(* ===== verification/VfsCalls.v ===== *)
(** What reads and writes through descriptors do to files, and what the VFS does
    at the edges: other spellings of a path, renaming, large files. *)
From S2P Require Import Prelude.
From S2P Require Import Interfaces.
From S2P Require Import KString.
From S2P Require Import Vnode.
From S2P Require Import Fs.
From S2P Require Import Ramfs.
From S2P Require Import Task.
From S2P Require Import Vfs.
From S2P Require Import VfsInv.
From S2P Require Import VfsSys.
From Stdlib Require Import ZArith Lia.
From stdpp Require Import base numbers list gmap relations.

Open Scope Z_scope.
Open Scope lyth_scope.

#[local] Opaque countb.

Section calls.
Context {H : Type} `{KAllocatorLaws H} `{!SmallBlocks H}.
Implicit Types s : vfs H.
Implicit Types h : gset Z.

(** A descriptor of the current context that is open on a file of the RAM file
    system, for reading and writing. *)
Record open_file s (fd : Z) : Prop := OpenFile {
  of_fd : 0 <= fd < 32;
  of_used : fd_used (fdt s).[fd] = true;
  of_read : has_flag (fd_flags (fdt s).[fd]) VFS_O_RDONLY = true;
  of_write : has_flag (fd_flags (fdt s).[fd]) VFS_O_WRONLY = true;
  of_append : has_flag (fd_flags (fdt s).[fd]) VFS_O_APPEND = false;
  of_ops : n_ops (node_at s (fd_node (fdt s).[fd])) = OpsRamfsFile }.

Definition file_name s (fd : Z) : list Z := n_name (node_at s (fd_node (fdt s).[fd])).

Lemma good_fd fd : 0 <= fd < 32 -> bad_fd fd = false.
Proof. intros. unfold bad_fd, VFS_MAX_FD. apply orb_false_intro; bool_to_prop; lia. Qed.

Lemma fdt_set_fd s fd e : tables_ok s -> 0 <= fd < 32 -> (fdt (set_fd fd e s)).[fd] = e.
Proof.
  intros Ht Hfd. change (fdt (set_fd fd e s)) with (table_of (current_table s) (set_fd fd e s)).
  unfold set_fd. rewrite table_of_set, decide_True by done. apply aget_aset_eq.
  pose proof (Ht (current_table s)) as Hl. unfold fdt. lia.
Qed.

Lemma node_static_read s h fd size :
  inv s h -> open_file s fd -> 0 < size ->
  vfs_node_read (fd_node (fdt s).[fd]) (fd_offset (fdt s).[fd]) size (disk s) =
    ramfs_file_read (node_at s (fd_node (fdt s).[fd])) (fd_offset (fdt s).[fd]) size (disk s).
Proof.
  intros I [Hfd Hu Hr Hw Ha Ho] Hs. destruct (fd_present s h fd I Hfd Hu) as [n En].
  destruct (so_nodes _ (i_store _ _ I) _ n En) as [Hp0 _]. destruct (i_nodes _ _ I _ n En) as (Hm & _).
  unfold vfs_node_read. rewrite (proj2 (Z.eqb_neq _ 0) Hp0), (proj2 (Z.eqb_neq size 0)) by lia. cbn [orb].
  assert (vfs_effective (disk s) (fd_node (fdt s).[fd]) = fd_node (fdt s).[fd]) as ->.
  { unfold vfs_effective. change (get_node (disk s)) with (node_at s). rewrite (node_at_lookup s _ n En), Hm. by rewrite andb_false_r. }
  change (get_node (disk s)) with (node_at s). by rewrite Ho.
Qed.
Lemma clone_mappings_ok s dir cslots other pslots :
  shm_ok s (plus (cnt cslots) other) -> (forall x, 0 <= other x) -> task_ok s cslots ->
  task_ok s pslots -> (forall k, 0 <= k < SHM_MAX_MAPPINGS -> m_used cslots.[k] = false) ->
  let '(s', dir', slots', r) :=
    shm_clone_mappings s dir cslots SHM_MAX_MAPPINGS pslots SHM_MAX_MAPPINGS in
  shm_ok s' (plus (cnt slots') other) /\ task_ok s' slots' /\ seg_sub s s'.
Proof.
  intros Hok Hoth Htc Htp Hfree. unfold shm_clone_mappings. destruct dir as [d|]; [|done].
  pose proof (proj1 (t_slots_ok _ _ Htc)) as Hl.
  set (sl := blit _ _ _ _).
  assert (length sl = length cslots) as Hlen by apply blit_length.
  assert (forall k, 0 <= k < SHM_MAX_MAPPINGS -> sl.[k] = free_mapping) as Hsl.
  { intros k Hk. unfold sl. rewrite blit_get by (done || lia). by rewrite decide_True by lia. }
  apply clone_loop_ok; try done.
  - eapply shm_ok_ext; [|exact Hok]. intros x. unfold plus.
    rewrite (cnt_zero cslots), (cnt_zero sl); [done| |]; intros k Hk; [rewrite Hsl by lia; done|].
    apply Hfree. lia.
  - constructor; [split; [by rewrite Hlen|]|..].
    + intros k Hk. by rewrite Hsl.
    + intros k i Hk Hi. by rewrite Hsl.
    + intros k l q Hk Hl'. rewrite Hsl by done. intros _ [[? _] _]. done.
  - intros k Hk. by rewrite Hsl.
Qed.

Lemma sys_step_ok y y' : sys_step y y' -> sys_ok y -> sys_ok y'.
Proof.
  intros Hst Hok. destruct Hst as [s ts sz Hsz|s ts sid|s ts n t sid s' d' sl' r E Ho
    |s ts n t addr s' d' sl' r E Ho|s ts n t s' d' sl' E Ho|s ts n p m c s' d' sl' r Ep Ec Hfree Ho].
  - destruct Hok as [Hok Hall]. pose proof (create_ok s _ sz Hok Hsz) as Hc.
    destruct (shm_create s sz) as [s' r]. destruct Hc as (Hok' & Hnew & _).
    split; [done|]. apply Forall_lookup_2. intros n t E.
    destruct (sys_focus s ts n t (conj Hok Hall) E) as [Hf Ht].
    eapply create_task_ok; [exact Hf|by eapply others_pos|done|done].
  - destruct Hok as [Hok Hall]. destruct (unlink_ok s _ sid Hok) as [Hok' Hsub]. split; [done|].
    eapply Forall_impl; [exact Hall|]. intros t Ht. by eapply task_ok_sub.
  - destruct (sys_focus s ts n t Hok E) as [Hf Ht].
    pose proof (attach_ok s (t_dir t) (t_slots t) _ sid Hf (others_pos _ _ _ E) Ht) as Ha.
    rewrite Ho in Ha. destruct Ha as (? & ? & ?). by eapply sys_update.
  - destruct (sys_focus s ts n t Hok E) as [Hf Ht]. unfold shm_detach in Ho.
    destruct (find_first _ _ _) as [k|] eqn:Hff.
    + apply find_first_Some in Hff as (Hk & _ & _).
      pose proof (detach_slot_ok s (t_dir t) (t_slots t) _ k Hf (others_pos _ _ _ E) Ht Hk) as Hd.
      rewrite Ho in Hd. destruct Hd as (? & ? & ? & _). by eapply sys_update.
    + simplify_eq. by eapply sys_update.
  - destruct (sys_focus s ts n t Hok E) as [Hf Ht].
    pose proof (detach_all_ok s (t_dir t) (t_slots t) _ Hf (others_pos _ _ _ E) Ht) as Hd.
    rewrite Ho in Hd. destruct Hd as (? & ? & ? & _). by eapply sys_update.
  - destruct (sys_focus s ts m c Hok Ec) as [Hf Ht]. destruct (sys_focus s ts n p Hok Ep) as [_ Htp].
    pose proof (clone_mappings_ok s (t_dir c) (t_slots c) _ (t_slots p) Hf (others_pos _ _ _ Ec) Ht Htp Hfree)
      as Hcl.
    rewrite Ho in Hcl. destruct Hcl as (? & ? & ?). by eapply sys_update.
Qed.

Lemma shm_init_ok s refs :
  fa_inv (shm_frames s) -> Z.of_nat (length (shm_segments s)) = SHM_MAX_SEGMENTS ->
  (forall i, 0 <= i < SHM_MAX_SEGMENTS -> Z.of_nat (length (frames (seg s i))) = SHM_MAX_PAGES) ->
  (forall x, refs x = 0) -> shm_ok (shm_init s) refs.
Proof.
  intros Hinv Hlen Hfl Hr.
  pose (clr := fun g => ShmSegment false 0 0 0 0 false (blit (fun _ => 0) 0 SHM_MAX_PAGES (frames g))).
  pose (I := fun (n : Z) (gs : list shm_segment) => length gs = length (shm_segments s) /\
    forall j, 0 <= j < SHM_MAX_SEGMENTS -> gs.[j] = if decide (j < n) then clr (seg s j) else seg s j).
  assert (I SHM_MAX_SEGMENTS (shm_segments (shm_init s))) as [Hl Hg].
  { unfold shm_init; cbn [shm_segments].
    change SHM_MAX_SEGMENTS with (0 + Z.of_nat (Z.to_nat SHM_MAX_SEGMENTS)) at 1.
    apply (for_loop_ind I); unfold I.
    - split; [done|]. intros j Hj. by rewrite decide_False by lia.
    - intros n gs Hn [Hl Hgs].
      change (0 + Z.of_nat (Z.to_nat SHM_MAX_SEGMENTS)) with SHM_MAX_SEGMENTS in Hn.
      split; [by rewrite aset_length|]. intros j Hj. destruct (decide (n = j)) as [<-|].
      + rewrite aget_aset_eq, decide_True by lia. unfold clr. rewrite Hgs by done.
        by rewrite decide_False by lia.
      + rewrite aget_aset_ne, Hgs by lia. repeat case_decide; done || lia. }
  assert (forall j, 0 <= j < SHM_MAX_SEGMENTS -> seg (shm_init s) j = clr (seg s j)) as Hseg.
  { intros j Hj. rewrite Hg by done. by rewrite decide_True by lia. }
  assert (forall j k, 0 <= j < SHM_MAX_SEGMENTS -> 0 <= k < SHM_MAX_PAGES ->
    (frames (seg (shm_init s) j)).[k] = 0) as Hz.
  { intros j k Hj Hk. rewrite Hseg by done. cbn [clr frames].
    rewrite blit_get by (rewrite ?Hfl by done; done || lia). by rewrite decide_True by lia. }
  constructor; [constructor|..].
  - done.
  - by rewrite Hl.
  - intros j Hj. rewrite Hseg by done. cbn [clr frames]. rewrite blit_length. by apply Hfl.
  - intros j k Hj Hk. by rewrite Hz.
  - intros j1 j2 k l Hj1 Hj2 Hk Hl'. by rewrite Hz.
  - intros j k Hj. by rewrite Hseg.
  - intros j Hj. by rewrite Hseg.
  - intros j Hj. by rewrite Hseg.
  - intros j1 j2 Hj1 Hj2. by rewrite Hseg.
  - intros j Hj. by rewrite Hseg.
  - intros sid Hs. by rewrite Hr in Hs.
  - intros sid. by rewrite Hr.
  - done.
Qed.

> **WORK REQUEST**: Taking the entries above, write out exactly the lines starting with the line containing "k Hk. unfold" and going on through the line containing "rewrite Ho in Ha.", both included, and nothing else.

> **SOLVED PROBLEM**:
  { intros k Hk. unfold sl. rewrite blit_get by (done || lia). by rewrite decide_True by lia. }
  apply clone_loop_ok; try done.
  - eapply shm_ok_ext; [|exact Hok]. intros x. unfold plus.
    rewrite (cnt_zero cslots), (cnt_zero sl); [done| |]; intros k Hk; [rewrite Hsl by lia; done|].
    apply Hfree. lia.
  - constructor; [split; [by rewrite Hlen|]|..].
    + intros k Hk. by rewrite Hsl.
    + intros k i Hk Hi. by rewrite Hsl.
    + intros k l q Hk Hl'. rewrite Hsl by done. intros _ [[? _] _]. done.
  - intros k Hk. by rewrite Hsl.
Qed.

Lemma sys_step_ok y y' : sys_step y y' -> sys_ok y -> sys_ok y'.
Proof.
  intros Hst Hok. destruct Hst as [s ts sz Hsz|s ts sid|s ts n t sid s' d' sl' r E Ho
    |s ts n t addr s' d' sl' r E Ho|s ts n t s' d' sl' E Ho|s ts n p m c s' d' sl' r Ep Ec Hfree Ho].
  - destruct Hok as [Hok Hall]. pose proof (create_ok s _ sz Hok Hsz) as Hc.
    destruct (shm_create s sz) as [s' r]. destruct Hc as (Hok' & Hnew & _).
    split; [done|]. apply Forall_lookup_2. intros n t E.
    destruct (sys_focus s ts n t (conj Hok Hall) E) as [Hf Ht].
    eapply create_task_ok; [exact Hf|by eapply others_pos|done|done].
  - destruct Hok as [Hok Hall]. destruct (unlink_ok s _ sid Hok) as [Hok' Hsub]. split; [done|].
    eapply Forall_impl; [exact Hall|]. intros t Ht. by eapply task_ok_sub.
  - destruct (sys_focus s ts n t Hok E) as [Hf Ht].
    pose proof (attach_ok s (t_dir t) (t_slots t) _ sid Hf (others_pos _ _ _ E) Ht) as Ha.
    rewrite Ho in Ha. destruct Ha as (? & ? & ?). by eapply sys_update.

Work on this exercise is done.